Future Minerals Forum
- Formation: 31 August 2021; 4 years ago
- Founder: Ministry of industry and mineral resources
- Type: Forum
- Purpose: To provide a platform the world’s minerals industry
- Headquarters: Riyadh, Saudi Arabia
- Region served: Worldwide
- Website: Official Website

= Future Minerals Forum =

Future Minerals Forum, Saudi Arabia

The Future Minerals Forum is an international annual forum focused on the minerals and mining industry based in Riyadh, Saudi Arabia. It was founded on 21 October 2021 by the Saudi ministry of industry and mineral resources.

==History==
The first summit was held from 11 to 13 January 2022 in the King Abdulaziz Conference Center in Riyadh, Saudi Arabia.
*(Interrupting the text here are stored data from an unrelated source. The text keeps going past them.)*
(** X19: a divisor that passed the zero test has, under the actual
    environment, the very value that was tested; so once the dividend has
    returned, the division returns the quotient by that value or raises
    Python's [TypeError], and Python's own [ZeroDivisionError] is never
    raised by the quotient. *)
Theorem tested_divisor_is_the_divisor
    (fuel : nat) (l r : AST) (ls ns : env)
    (d : Value) (ns0 : env) (a : Value) (ns1 : env) :
  eval fuel r ∅ ∅ = (Return d, ns0) ->
  py_eq d zero = false ->
  eval fuel l ls ns = (Return a, ns1) ->
  exists ns2,
    eval fuel r ls ns1 = (Return d, ns2)
    /\ eval (S fuel) (binary_operation "/" l r) ls ns
       = (of_result (py_div a d), ns2)
    /\ ((exists q, py_div a d = inr (VFraction q)) \/ py_div a d = inl TypeError).
Proof.
  intros Htest Hd Hl.
  destruct (eval_ast_weakens fuel r ∅ ls ∅ ns1 d ns0) as (ns2 & Hr & _);
    [apply map_empty_subseteq..|done|].
  exists ns2. split; [done|]. split.
  - cbn [eval_ast]. simpl String.eqb. cbv iota. rewrite Htest, Hd.
    unfold eval_operands. by rewrite Hl, Hr.
  - unfold py_div, py_eq in *.
    destruct (as_number a), (as_number d) as [y|]; eauto.
    change (as_number zero) with (Some (Q2Qc 0)) in Hd. cbv iota in Hd.
    rewrite Hd. eauto.
Qed.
The 3rd summit took place from 9 to 11 January 2024. During its first day, the forum witnessed the signing of deals worth $7.2 billion. In the summit, Saudi Arabia's 2016 estimates of the $1.3 trillion of untapped minerals reserves in Saudi Arabia has seen a jump by around 90% to $2.5 trillion. In addition, Bandar Al-Khorayef, the Saudi minister of industry in mineral resources announced a $182 million in exploration incentives and the issuing of 33 mining licenses.